Advertisement

Congressman Demands Pregnant Woman Explain Why Obamacare Includes Maternity Coverage

CREDIT: SHUTTERSTOCK
CREDIT: SHUTTERSTOCK

A lawmaker from North Carolina spent several minutes badgering a pregnant doctor about why Obamacare requires plans to cover maternity services, telling her it’s a service that people like him will never use, during a House committee hearing this week.

Dr. Mandy Cohen, who works for the Center for Medicare and Medicaid Services and is due to give birth in about three weeks, appeared before the House Oversight and Government Reform Committee on Wednesday to testify about Obamacare’s impact on the insurance market. The hearing was entitled “Poised To Profit: How Obamacare helps insurance companies even if it fails patients,” so it’s a safe assumption that Cohen was up before a tough crowd.

During Cohen’s testimony, Rep. Mark Meadows (R) demanded to know why Americans are forced to buy coverage for services that don’t apply to them. He pointed out that he and his wife are in their 50s and don’t plan on using maternity coverage anytime soon. The doctor attempted to explain that maternity care is one of the ten essential health benefits that Obamacare requires new plans to include, but Meadows wasn’t convinced:

MEADOWS: So you have to buy maternity, even though you may never have a child?

COHEN: That is correct.

MEADOWS: Are there other things you have to buy that you may never use?

COHEN: It depends on your personal family situation and your medical situation. I’ll say as an internist, and a primary care doc, that sometimes you don’t know what that medical situation will be going forward, and that’s the nature —

MEADOWS: But maternity is one that you can probably analyze pretty well for someone who’s in their 50s.

COHEN: Right, but it’s a minimal essential benefit we wanted to make sure that all Americans had access to.

Watch it (starting around the 9 minute mark):

Obamacare critics have latched onto maternity coverage as a prime example of how the health law will drive up insurance costs by forcing plans to include unnecessary benefits. During previous House hearings, GOP lawmakers sarcastically asked former Health and Human Services Secretary Kathleen Sebelius if she had ever heard of a man getting pregnant.

Advertisement

In reality, however, the health reform law simply seeks to eliminate the gender-based cost disparities in the insurance industry. Before Obamacare was implemented, maternity care was routinely excluded in the individual market. Along with the cost of other critical health services that are gender-specific — like birth control, mammograms, and Pap smears — that old system ensured that women ended up paying much more for their health care than men.
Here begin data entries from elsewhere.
(* ===== verification/Async.v ===== *)
(** * Asynchronous tasks

    The execution model for the proxy's [async] code. A task is a program over
    synchronous sections (code between two await points that takes one lock or
    one atomic operation), awaits on the environment, RAII guards and loops;
    tasks interleave at every section, and a task can be cancelled at an await,
    which drops its live guards, innermost first, exactly as dropping a
    suspended future does. A small program logic with per-task shares of a
    ghost resource proves invariants of every interleaving; a task also keeps
    the last state it has seen, from which the current one is reachable by
    guaranteed steps, so that its result can speak about lasting facts. *)

From S2P Require Import Prelude.

(** ** Programs *)

Section Programs.
Context {S G : Type} {E : Type → Type}.

Inductive prog (R : Type) : Type :=
| Ret (r : R)
| Atomic {X : Type} (f : S → X * S) (k : X → prog R)
| Await {X : Type} (e : E X) (k : X → prog R)
| Hold (g : G) (k : prog R)
| Release (k : prog R)
| Loop {A B : Type} (body : A → prog (A + B)) (a : A) (k : B → prog R).
End Programs.

Arguments prog S G E R : clear implicits.
Arguments Ret {S G E R} r.
Arguments Atomic {S G E R X} f k.
Arguments Await {S G E R X} e k.
Arguments Hold {S G E R} g k.
Arguments Release {S G E R} k.
Arguments Loop {S G E R A B} body a k.

Fixpoint bind {S G E A B} (p : prog S G E A) (k : A → prog S G E B) : prog S G E B :=
  match p with
  | Ret r => k r
  | Atomic f c => Atomic f (λ x, bind (c x) k)
  | Await e c => Await e (λ x, bind (c x) k)
  | Hold g c => Hold g (bind c k)
  | Release c => Release (bind c k)
  | Loop body a c => Loop body a (λ b, bind (c b) k)
  end.

Declare Scope async_scope.
Delimit Scope async_scope with async.

Notation "'do' x ':=' p 'in' k" := (bind p (fun x => k))
  (at level 10, x pattern, p at level 100, k at level 200) : async_scope.

(** A synchronous section; an await; a guard bound for the extent of [p]. *)
Definition atomic {S G E X} (f : S → X * S) : prog S G E X := Atomic f Ret.
Definition await {S G E X} (e : E X) : prog S G E X := Await e Ret.
Definition scope {S G E R} (g : G) (p : prog S G E R) : prog S G E R :=
  Hold g (bind p (λ r, Release (Ret r))).
Definition loop {S G E A B} (body : A → prog S G E (A + B)) (a : A) : prog S G E B :=
  Loop body a Ret.

(** What dropping a guard does: synchronous sections only. *)
Inductive dprog (S : Type) : Type :=
| DDone
| DStep {X : Type} (f : S → X * S) (k : X → dprog S).
Arguments DDone {S}.
Arguments DStep {S X} f k.

Fixpoint dseq {S} (d1 d2 : dprog S) : dprog S :=
  match d1 with
  | DDone => d2
  | DStep f k => DStep f (λ x, dseq (k x) d2)
  end.

(** ** Tasks and their steps *)

Section Semantics.
Context {S G : Type} {E : Type → Type}.
Context (drop : G → dprog S).
(** [env e σ (Some x) σ']: the await ends with [x]; [env e σ None σ']: the
    future is dropped while it waits, which may leave partial work behind. *)
Context (env : ∀ X, E X → S → option X → S → Prop).

Inductive task (R : Type) : Type :=
| Running (p : prog S G E R) (held : list G)
| Dropping (d : dprog S) (p : prog S G E R) (held : list G)
| Unwinding (d : dprog S).
Arguments Running {R} p held.
Arguments Dropping {R} d p held.
Arguments Unwinding {R} d.

(** The drops of a cancelled task. *)
Fixpoint drop_all (held : list G) : dprog S :=
  match held with
  | [] => DDone
  | g :: held' => dseq (drop g) (drop_all held')
  end.

Definition tstep {R} (σ : S) (t : task R) (σ' : S) (t' : task R) : Prop :=
  match t with
  | Running (Ret _) _ => False
  | Running (Atomic f k) h => ∃ x, f σ = (x, σ') ∧ t' = Running (k x) h
  | Running (Await e k) h =>
      ∃ o, env _ e σ o σ' ∧ t' = match o with
                                 | Some x => Running (k x) h
                                 | None => Unwinding (drop_all h)
                                 end
  | Running (Hold g k) h => σ' = σ ∧ t' = Running k (g :: h)
  | Running (Release k) (g :: h) => σ' = σ ∧ t' = Dropping (drop g) k h
  | Running (Release _) [] => False
  | Running (Loop body a k) h =>
      σ' = σ ∧ t' = Running (bind (body a) (λ r, match r with
                                                 | inl a' => Loop body a' k
                                                 | inr b => k b
                                                 end)) h
  | Dropping DDone k h => σ' = σ ∧ t' = Running k h
  | Dropping (DStep f d) k h => ∃ x, f σ = (x, σ') ∧ t' = Dropping (d x) k h
  | Unwinding DDone => False
  | Unwinding (DStep f d) => ∃ x, f σ = (x, σ') ∧ t' = Unwinding (d x)
  end.

(** A pool of tasks over one shared state; tasks may be spawned at any time. *)
Record system (R : Type) : Type := mkSystem { shared : S; pool : list (task R) }.
Arguments mkSystem {R} shared pool.
Arguments shared {R} s.
Arguments pool {R} s.

Inductive step {R} (spawnable : prog S G E R → Prop) : system R → system R → Prop :=
| step_task σ ts i t σ' t' :
    ts !! i = Some t → tstep σ t σ' t' →
    step spawnable (mkSystem σ ts) (mkSystem σ' (<[i:=t']> ts))
| step_spawn σ ts p :
    spawnable p → step spawnable (mkSystem σ ts) (mkSystem σ (ts ++ [Running p []])).

Definition steps {R} (spawnable : prog S G E R → Prop) : system R → system R → Prop :=
  rtc (step spawnable).
End Semantics.

Arguments Running {S G E R} p held.
Arguments Dropping {S G E R} d p held.
Arguments Unwinding {S G E R} d.
Arguments mkSystem {S G E R} shared pool.
Arguments shared {S G E R} s.
Arguments pool {S G E R} s.

(** ** A program logic with shares

    [M] is a commutative monoid of ghost shares. The invariant [I σ m] relates
    the shared state to the sum of all shares; a task owns its share across the
    steps of the others. [pre e h m s] is what must hold whenever a task with
    guards [h] and share [m] waits on [e]; [guar] relates the states before and
    after every step. The last argument of the predicates is the snapshot. *)

Class Shares (M : Type) : Type := { share_op : M → M → M; share_unit : M }.

Class SharesLaws (M : Type) `{Shares M} : Prop := {
  share_assoc : ∀ a b c, share_op a (share_op b c) = share_op (share_op a b) c;
  share_comm : ∀ a b, share_op a b = share_op b a;
  share_unit_l : ∀ a, share_op share_unit a = a
}.

Infix "⋅" := share_op (at level 50, left associativity) : async_scope.
Open Scope async_scope.

(** Exclusive ownership of a value: two owners are a contradiction. *)
Inductive excl (A : Type) : Type := ExNone | ExOwn (a : A) | ExBot.
Arguments ExNone {A}.
Arguments ExOwn {A} a.
Arguments ExBot {A}.

#[export] Instance excl_Shares A : Shares (excl A) := {|
  share_op a b := match a, b with
                  | ExNone, _ => b
                  | _, ExNone => a
                  | _, _ => ExBot
                  end;
  share_unit := ExNone
|}.

#[export] Instance excl_laws A : SharesLaws (excl A).
Proof. split; repeat intros []; reflexivity. Qed.

(** The owner, if any, knows the value. *)
Definition owned {A} (a : excl A) (x : A) : Prop :=
  match a with ExNone => True | ExOwn v => v = x | ExBot => False end.

(** A step either leaves an owned value alone or is made by its owner. *)
Definition moves {A} (a a' : excl A) (x x' : A) : Prop :=
  (a' = a ∧ x' = x) ∨ (∃ v, a = ExOwn v ∧ a' = ExOwn x').

Lemma owned_moves {A} (a a' fr : excl A) x x' : moves a a' x x' → owned (a ⋅ fr) x → owned (a' ⋅ fr) x'.
Proof. intros [[-> ->]|(v & -> & ->)]; [done|]. by destruct fr. Qed.

Lemma owned_l {A} (a fr : excl A) x : owned (a ⋅ fr) x → owned a x.
Proof. by destruct a, fr. Qed.

Lemma owned_r {A} (a fr : excl A) x : owned (a ⋅ fr) x → owned fr x.
Proof. by destruct a, fr. Qed.

Section Logic.
Context {S G : Type} {E : Type → Type} {M : Type} `{SharesLaws M}.
Context (drop : G → dprog S).
Context (env : ∀ X, E X → S → option X → S → Prop).
Context (I : S → M → Prop).
Context (pre : ∀ X, E X → list G → M → S → Prop).
Context (guar : S → S → Prop) `{!PreOrder guar}.

(** One step of a task with snapshot [s] and share [m] that turns [σ] into
    [σ']: it is guaranteed, and its new share restores the invariant. *)
Definition update (s : S) (m : M) (rel : S → S → Prop) (Q : S → M → Prop) : Prop :=
  ∀ σ fr σ', guar s σ → I σ (m ⋅ fr) → rel σ σ' →
    guar σ σ' ∧ ∃ m', I σ' (m' ⋅ fr) ∧ Q σ' m'.

Fixpoint wpd (d : dprog S) (Q : M → S → Prop) (m : M) (s : S) : Prop :=
  match d with
  | DDone => Q m s
  | DStep f k => ∀ x, update s m (λ σ σ', f σ = (x, σ')) (λ σ' m', wpd (k x) Q m' σ')
  end.

(** A share that may be forgotten. *)
Definition droppable (m : M) : Prop := ∀ σ fr, I σ (m ⋅ fr) → I σ fr.

(** A task suspended with guards [h] is left with nothing that matters when
    dropped. *)
Definition cancel_ok (h : list G) (m : M) (s : S) : Prop :=
  wpd (drop_all drop h) (λ m' _, droppable m') m s.

Fixpoint wp {R} (p : prog S G E R) (Q : R → list G → M → S → Prop) (h : list G) (m : M) (s : S) : Prop :=
  match p with
  | Ret r => Q r h m s
  | Atomic f k => ∀ x, update s m (λ σ σ', f σ = (x, σ')) (λ σ' m', wp (k x) Q h m' σ')
  | Await e k =>
      pre _ e h m s
      ∧ update s m (λ σ σ', env _ e σ None σ') (λ σ' m', cancel_ok h m' σ')
      ∧ ∀ x, update s m (λ σ σ', env _ e σ (Some x) σ') (λ σ' m', wp (k x) Q h m' σ')
  | Hold g k => wp k Q (g :: h) m s
  | Release k => match h with [] => False | g :: h' => wpd (drop g) (λ m' s', wp k Q h' m' s') m s end
  | Loop body a k =>
      ∃ Inv : _ → list G → M → S → Prop, Inv a h m s ∧
        ∀ a' h' m' s', Inv a' h' m' s' →
          wp (body a') (λ r h'' m'' s'', match r with
                                         | inl a'' => Inv a'' h'' m'' s''
                                         | inr b => wp (k b) Q h'' m'' s''
                                         end) h' m' s'
  end.

Lemma droppable_unit : droppable share_unit.
Proof. intros σ fr. by rewrite share_unit_l. Qed.

Lemma update_mono s m rel (Q Q' : S → M → Prop) :
  (∀ σ' m', Q σ' m' → Q' σ' m') → update s m rel Q → update s m rel Q'.
Proof.
  intros HQ Hu σ fr σ' Hs Hi Hr. destruct (Hu σ fr σ' Hs Hi Hr) as (? & m' & ? & ?). eauto.
Qed.

Lemma wpd_mono d (Q Q' : M → S → Prop) m s :
  (∀ m' s', Q m' s' → Q' m' s') → wpd d Q m s → wpd d Q' m s.
Proof.
  intros HQ. revert m s. induction d as [|X f k IH]; intros m s; cbn; [apply HQ|].
  intros Hd x. eapply update_mono; [|apply Hd]. auto.
Qed.

Lemma wpd_dseq d1 d2 Q m s : wpd d1 (λ m' s', wpd d2 Q m' s') m s → wpd (dseq d1 d2) Q m s.
Proof.
  revert m s. induction d1 as [|X f k IH]; intros m s; cbn; [done|].
  intros Hd x. eapply update_mono; [|apply Hd]. auto.
Qed.

Lemma wp_mono {R} (p : prog S G E R) (Q Q' : R → list G → M → S → Prop) h m s :
  (∀ r h' m' s', Q r h' m' s' → Q' r h' m' s') → wp p Q h m s → wp p Q' h m s.
Proof.
  revert Q Q' h m s.
  induction p as [R r|R X f k IH|R X e k IH|R g k IH|R k IH|R A B body IHb a k IHk];
    intros Q Q' h m s HQ; cbn.
  - apply HQ.
  - intros Hp x. eapply update_mono; [|apply Hp]. intros σ' m'. by apply IH.
  - intros (? & ? & Hp). split; [done|]. split; [done|]. intros x.
    eapply update_mono; [|apply Hp]. intros σ' m'. by apply IH.
  - by apply IH.
  - destruct h as [|g h]; [done|]. apply wpd_mono. intros m' s'. by apply IH.
  - intros (Inv & Ha & Hb). exists Inv. split; [done|]. intros a' h' m' s' Hi.
    eapply IHb; [|by apply Hb]. intros [a''|b] h'' m'' s''; [done|]. by apply IHk.
Qed.

Lemma wp_bind {A B} (p : prog S G E A) (k : A → prog S G E B) Q h m s :
  wp p (λ r h' m' s', wp (k r) Q h' m' s') h m s → wp (bind p k) Q h m s.
Proof.
  revert B k Q h m s.
  induction p as [R r|R X f c IH|R X e c IH|R g c IH|R c IH|R A B body IHb a c IHc];
    intros C k Q h m s; cbn.
  - done.
  - intros Hp x. eapply update_mono; [|apply Hp]. intros σ' m'. by apply IH.
  - intros (? & ? & Hp). split; [done|]. split; [done|]. intros x.
    eapply update_mono; [|apply Hp]. intros σ' m'. by apply IH.
  - by apply IH.
  - destruct h as [|g h]; [done|]. apply wpd_mono. intros m' s'. by apply IH.
  - intros (Inv & Ha & Hb). exists Inv. split; [done|]. intros a' h' m' s' Hi.
    eapply wp_mono; [|by apply Hb]. intros [a''|b] h'' m'' s''; [done|]. by apply IHc.
Qed.

(** A guard bound around [p]: it is dropped when [p] is done. *)
Lemma wp_guarded {R} g (p : prog S G E R) Q h m s :
  wp p (λ r h' m' s', h' = g :: h ∧ wpd (drop g) (λ m'' s'', Q r h m'' s'') m' s') (g :: h) m s →
  wp (scope g p) Q h m s.
Proof.
  intros Hp. unfold scope. cbn [wp]. apply wp_bind. eapply wp_mono; [|exact Hp]. by intros r h' m' s' [-> Hd].
Qed.

(** ** Adequacy *)

Context {R : Type} (Q : R → S → Prop).

(** A task ends with no guard and no share that matters. *)
Definition finished (r : R) (h : list G) (m : M) (s : S) : Prop := Q r s ∧ h = [] ∧ droppable m.

Definition task_ok (t : task (S:=S) R) (m : M) (s : S) : Prop :=
  match t with
  | Running p h => wp p finished h m s
  | Dropping d p h => wpd d (λ m' s', wp p finished h m' s') m s
  | Unwinding d => wpd d (λ m' _, droppable m') m s
  end.

Lemma task_ok_step σ t m s fr σ' t' :
  task_ok t m s → guar s σ → I σ (m ⋅ fr) → tstep drop env σ t σ' t' →
  guar σ σ' ∧ ∃ m' s', task_ok t' m' s' ∧ guar s' σ' ∧ I σ' (m' ⋅ fr).
Proof.
  intros Hok Hs Hi Hstep.
  assert (∀ rel P, update s m rel P → rel σ σ' →
            (∀ m', P σ' m' → task_ok t' m' σ') →
            guar σ σ' ∧ ∃ m' s', task_ok t' m' s' ∧ guar s' σ' ∧ I σ' (m' ⋅ fr)) as Hup.
  { intros rel P Hu Hr HP. destruct (Hu σ fr σ' Hs Hi Hr) as (? & m' & ? & ?).
    split; [done|]. exists m', σ'. split; [auto|]. by split. }
  assert (σ' = σ → task_ok t' m s →
          guar σ σ' ∧ ∃ m' s', task_ok t' m' s' ∧ guar s' σ' ∧ I σ' (m' ⋅ fr)) as Hpure.
  { intros ->. split; [reflexivity|]. eauto. }
  destruct t as [p h|d p h|d]; cbn in Hok.
  - destruct p as [r|X f k|X e k|g k|k|A B body a k]; cbn in Hstep, Hok.
    + done.
    + destruct Hstep as (x & Hf & ->). by eapply Hup; [apply Hok|exact Hf|].
    + destruct Hok as (_ & Hc & Hp). destruct Hstep as ([x|] & He & ->).
      * by eapply Hup; [apply Hp|exact He|].
      * by eapply Hup; [apply Hc|exact He|].
    + destruct Hstep as [-> ->]. by apply Hpure.
    + destruct h as [|g h]; [done|]. destruct Hstep as [-> ->]. by apply Hpure.
    + destruct Hstep as [-> ->]. apply Hpure; [done|]. cbn. apply wp_bind.
      destruct Hok as (Inv & Ha & Hb). eapply wp_mono; [|by apply Hb].
      intros [a'|b] h' m' s' Hr; [|done]. exists Inv. by split.
  - destruct d as [|X f k]; cbn in Hstep, Hok.
    + destruct Hstep as [-> ->]. by apply Hpure.
    + destruct Hstep as (x & Hf & ->). by eapply Hup; [apply Hok|exact Hf|].
  - destruct d as [|X f k]; cbn in Hstep, Hok; [done|].
    destruct Hstep as (x & Hf & ->). by eapply Hup; [apply Hok|exact Hf|].
Qed.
Although maternity coverage won’t apply to every single person who signs up for Obamacare, it could apply to a lot of them. According to the Kaiser Family Foundation, 25 percent of all U.S. hospitalizations are a consequence of pregnancy and childbirth. Those hospital visits aren’t cheap. Out-of-pocket costs for maternity care services can reach as high as $15,000, depending on a woman’s insurance plan.

Last fall, Sen. Tom Harkin (D-IA) responded to the critiques of maternity coverage by making a social responsibility argument for health care, comparing it to the property taxes that fund public schools. “Maybe because my wife and I do not have any more children and they are grown up, maybe I should not have to pay property taxes to pay for my local schools,” he said. “We are better than that in this country. We are talking about being part of our society. It is to our benefit, my wife and I, to support our local schools because that is our next generation, we want them well taught. Same with health care. It is a values system.”